Your task is to copy each line of the records that includes the string "auto".

● **Dataset entries**:
------------------------------
(** C1, the claim as stated fails at n = 2: the run that measures on
    slot 0 leaves the counters 1, 0, 0, 0, whose sum is 1, while
    calls(2) = 2. *)
Lemma counters_sum_is_not_the_jobs :
  completed_run 2 (load_balance_new 4 4) 1 {| allowed := 4; tbb := [1; 0; 0; 0] |}
  /\ total {| allowed := 4; tbb := [1; 0; 0; 0] |} = 1
  /\ threads_created 2 = 2
  /\ total {| allowed := 4; tbb := [1; 0; 0; 0] |} <> threads_created 2.
Proof.
  split; [|split; [reflexivity|split; [reflexivity|discriminate]]].
  apply (parallel_fib_lb_completed (fun _ => O) 2 0 _ 1 1%nat).
  vm_compute. reflexivity.
Qed.

(** ** Statistics *)

Lemma fold_min_le t : forall x, fold_left Z.min t x <= x.
Proof.
  induction t as [|h t IH]; intros x; cbn; [lia|].
  specialize (IH (Z.min x h)). lia.
Qed.

Lemma fold_min_lower t : forall x y, In y t -> fold_left Z.min t x <= y.
Proof.
  induction t as [|h t IH]; intros x y H; cbn; [contradiction|].
  destruct H as [->|H].
  - pose proof (fold_min_le t (Z.min x y)). lia.
  - apply IH, H.
Qed.

Lemma fold_min_in t : forall x, fold_left Z.min t x = x \/ In (fold_left Z.min t x) t.
Proof.
  induction t as [|h t IH]; intros x; cbn; [left; reflexivity|].
  destruct (IH (Z.min x h)) as [E|I].
  - rewrite E. destruct (Z.min_spec x h) as [[_ ->]|[_ ->]]; auto.
  - auto.
Qed.

Lemma fold_max_ge t : forall x, x <= fold_left Z.max t x.
Proof.
  induction t as [|h t IH]; intros x; cbn; [lia|].
  specialize (IH (Z.max x h)). lia.
Qed.

Lemma fold_max_upper t : forall x y, In y t -> y <= fold_left Z.max t x.
Proof.
  induction t as [|h t IH]; intros x y H; cbn; [contradiction|].
  destruct H as [->|H].
  - pose proof (fold_max_ge t (Z.max x y)). lia.
  - apply IH, H.
Qed.

Lemma fold_max_in t : forall x, fold_left Z.max t x = x \/ In (fold_left Z.max t x) t.
Proof.
  induction t as [|h t IH]; intros x; cbn; [left; reflexivity|].
  destruct (IH (Z.max x h)) as [E|I].
  - rewrite E. destruct (Z.max_spec x h) as [[_ ->]|[_ ->]]; auto.
  - auto.
Qed.

(** The two integer fields are the least and the greatest element. *)
Lemma calc_statistics_min_max v s :
  calc_statistics v = Returns s ->
  In (min s) v /\ In (max s) v /\ forall x, In x v -> min s <= x <= max s.
Proof.
  unfold calc_statistics. destruct v as [|h t]; cbn [min_element max_element]; [discriminate|].
  intros H. injection H as <-. cbn [min max].
  split; [|split].
  - destruct (fold_min_in t h) as [->|I]; [left; reflexivity|right; exact I].
  - destruct (fold_max_in t h) as [->|I]; [left; reflexivity|right; exact I].
  - intros x [<-|I].
    + pose proof (fold_min_le t h). pose proof (fold_max_ge t h). lia.
    + pose proof (fold_min_lower t h x I). pose proof (fold_max_upper t h x I). lia.
Qed.

(** While the sum of the sample stays below 2^31 the [int]
    accumulator holds it exactly. *)
Lemma accumulate_int_exact v :
  forall init,
    0 <= init ->
    Forall (fun x => 0 <= x) v ->
    init + fold_right Z.add 0 v < 2 ^ 31 ->
    accumulate_int v init = init + fold_right Z.add 0 v.
Proof.
  unfold accumulate_int.
  induction v as [|x t IH]; intros init I F B; cbn [fold_left fold_right] in *.
  - lia.
  - inversion F as [|? ? X F']; subst.
    assert (0 <= fold_right Z.add 0 t) by (clear - F'; induction F'; cbn; lia).
    assert (E : to_int (to_u64 (to_u64 init + x)) = init + x).
    { rewrite to_u64_add_l, to_u64_small by lia.
      unfold to_int. rewrite Z.mod_small by lia. lia. }
    rewrite E, IH by (try assumption; lia). lia.
Qed.

(** The sample of the specification. *)
Lemma calc_statistics_one_to_five :
  calc_statistics [1; 2; 3; 4; 5]
  = Returns {| min := 1; max := 5; avg := 3; dev := PrimFloat.sqrt 2 |}.
Proof. vm_compute. reflexivity. Qed.

(** C4, where the code leaves the claim.  The sum that the mean is
    formed from is accumulated in an [int]: on the one-element sample
    2147483648 the mean is -2147483648 and the deviation 4294967296,
    not 2147483648 and 0. *)
Lemma calc_statistics_int_accumulator :
  calc_statistics [2147483648]
  = Returns {| min := 2147483648; max := 2147483648;
               avg := PrimFloat.opp 2147483648; dev := 4294967296 |}.
Proof. vm_compute. reflexivity. Qed.

(** The same on the counters of a run for n = 46 spread evenly over
    four slots: the counters sum to fib(47) - 1 = 2971215072. *)
Lemma calc_statistics_balanced_46 :
  invocations 46 = 4 * 742803768
  /\ calc_statistics [742803768; 742803768; 742803768; 742803768]
     = Returns {| min := 742803768; max := 742803768;
                  avg := PrimFloat.opp 330938056; dev := 1073741824 |}.
Proof.
  split.
  - change 46 with (Z.of_nat 46). rewrite invocations_of_nat, fibonacci_fst_pair.
    vm_compute. reflexivity.
  - vm_compute. reflexivity.
Qed.

(** ** The sample behind the load-balance fields *)

Lemma remove_copy_nonzero l : Forall (fun x => x <> 0) (remove_copy l 0).
Proof.
  unfold remove_copy. apply Forall_forall. intros x H.
  apply filter_In in H. destruct H as [_ H].
  destruct (Z.eqb_spec x 0); [discriminate|assumption].
Qed.

Lemma sample_length lb :
  Z.of_nat (List.length (sample lb)) = Z.max (allowed lb) (distinct_slots lb).
Proof.
  unfold sample, fill_n, distinct_slots.
  rewrite length_app, repeat_length. lia.
Qed.

Lemma calc_statistics_over_length v s :
  calc_statistics v = Returns s ->
  avg s = mean_over (Z.of_nat (List.length v)) v
  /\ dev s = deviation_over (Z.of_nat (List.length v)) v.
Proof.
  unfold calc_statistics.
  destruct (min_element v) as [lo|]; [|discriminate].
  destruct (max_element v) as [hi|]; [|discriminate].
  intros H. injection H as <-. split; reflexivity.
Qed.

(** C5, as amended.  The sample is the non-zero counters followed by
    explicit zeros up to the length [allowed]; nothing is dropped when
    more than [allowed] slots were used, so its length is the greater
    of [allowed] and the number of slots used.  The mean and the
    deviation are taken over that length, the padded one, and
    [operator<<] writes the minimum, the deviation and the maximum of
    that sample. *)
Theorem load_balance_sample (lb : load_balance) :
  sample lb
  = remove_copy (tbb lb) 0 ++ repeat 0 (Z.to_nat (allowed lb - distinct_slots lb))
  /\ Forall (fun x => x <> 0) (remove_copy (tbb lb) 0)
  /\ Z.of_nat (List.length (sample lb)) = Z.max (allowed lb) (distinct_slots lb)
  /\ (forall s, calc_statistics (sample lb) = Returns s ->
        avg s = mean_over (Z.max (allowed lb) (distinct_slots lb)) (sample lb)
        /\ dev s = deviation_over (Z.max (allowed lb) (distinct_slots lb)) (sample lb)
        /\ operator_lshift lb = Returns (min s, dev s, max s))
  /\ (0 < Z.max (allowed lb) (distinct_slots lb) ->
      exists s, calc_statistics (sample lb) = Returns s).
Proof.
  split; [reflexivity|split; [apply remove_copy_nonzero|split; [apply sample_length|]]].
  split.
  - intros s H. rewrite <- sample_length.
    destruct (calc_statistics_over_length _ _ H) as [A D].
    split; [exact A|split; [exact D|]].
    unfold operator_lshift. rewrite H. reflexivity.
  - intros P. rewrite <- sample_length in P.
    destruct (sample lb) as [|h t] eqn:E; [cbn in P; lia|].
    unfold calc_statistics. cbn [min_element max_element]. eexists. reflexivity.
Qed.

(** The sample of a tracker that was allowed 4 workers and saw two
    slots used. *)
Lemma load_balance_sample_witness :
  avg {| min := 0; max := 5; avg := 2; dev := PrimFloat.sqrt 4.5 |}
  = mean_over (Z.max 4 2) [5; 3; 0; 0]
  /\ dev {| min := 0; max := 5; avg := 2; dev := PrimFloat.sqrt 4.5 |}
     = deviation_over (Z.max 4 2) [5; 3; 0; 0]
  /\ operator_lshift {| allowed := 4; tbb := [5; 0; 3; 0] |}
     = Returns (0, PrimFloat.sqrt 4.5, 5).
Proof.
  apply (proj1 (proj2 (proj2 (proj2
           (load_balance_sample {| allowed := 4; tbb := [5; 0; 3; 0] |}))))).
  vm_compute. reflexivity.
Defined.

(** C5, the claim as stated fails on the tracker that was allowed 4
    workers and saw one slot of eight used 6 times: the sample is
    6, 0, 0, 0 and one slot is distinct, yet the mean is 6/4 and the
    deviation written is sqrt(27/4); over the count of distinct slots
    they would be 6 and another deviation. *)
Lemma load_balance_sample_padded_count :
  sample {| allowed := 4; tbb := [6; 0; 0; 0; 0; 0; 0; 0] |} = [6; 0; 0; 0]
  /\ distinct_slots {| allowed := 4; tbb := [6; 0; 0; 0; 0; 0; 0; 0] |} = 1
  /\ calc_statistics (sample {| allowed := 4; tbb := [6; 0; 0; 0; 0; 0; 0; 0] |})
     = Returns {| min := 0; max := 6; avg := 1.5; dev := PrimFloat.sqrt 6.75 |}
  /\ operator_lshift {| allowed := 4; tbb := [6; 0; 0; 0; 0; 0; 0; 0] |}
     = Returns (0, PrimFloat.sqrt 6.75, 6)
  /\ mean_over 1 [6; 0; 0; 0] = 6%float
  /\ deviation_over 1 [6; 0; 0; 0] = PrimFloat.sqrt 108
  /\ (forall s,
        calc_statistics (sample {| allowed := 4; tbb := [6; 0; 0; 0; 0; 0; 0; 0] |})
        = Returns s ->
        avg s <> mean_over
                   (distinct_slots {| allowed := 4; tbb := [6; 0; 0; 0; 0; 0; 0; 0] |})
                   (sample {| allowed := 4; tbb := [6; 0; 0; 0; 0; 0; 0; 0] |})
        /\ dev s <> deviation_over
                      (distinct_slots {| allowed := 4; tbb := [6; 0; 0; 0; 0; 0; 0; 0] |})
                      (sample {| allowed := 4; tbb := [6; 0; 0; 0; 0; 0; 0; 0] |})).
Proof.
  do 6 (split; [vm_compute; reflexivity|]).
  intros s H. vm_compute in H. injection H as <-.
  split; intros E.
  - apply (f_equal (fun x => PrimFloat.eqb x 6)) in E. vm_compute in E. discriminate E.
  - apply (f_equal (fun x => PrimFloat.eqb x (PrimFloat.sqrt 108))) in E.
    vm_compute in E. discriminate E.
Qed.

(** ** The empty sample *)

(** C6, as amended.  [calc_statistics] has no check and no error
    path: on the empty sample it dereferences the end of the range,
    which is undefined behaviour, on any other sample it returns, and
    on no sample does it report an error. *)
Theorem calc_statistics_reports_nothing (v : list Z) :
  (v = [] -> calc_statistics v = Undefined)
  /\ (v <> [] -> exists s, calc_statistics v = Returns s)
  /\ (forall d, calc_statistics v <> Dies d).
Proof.
  split; [|split].
  - intros ->. reflexivity.
  - intros H. destruct v as [|h t]; [contradiction|].
    unfold calc_statistics. cbn [min_element max_element]. eexists. reflexivity.
  - intros d. unfold calc_statistics.
    destruct (min_element v), (max_element v); discriminate.
Qed.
------------------------------
● **SOLVED EXERCISE**:
  - rewrite E. destruct (Z.min_spec x h) as [[_ ->]|[_ ->]]; auto.
  - auto.
  - rewrite E. destruct (Z.max_spec x h) as [[_ ->]|[_ ->]]; auto.
  - auto.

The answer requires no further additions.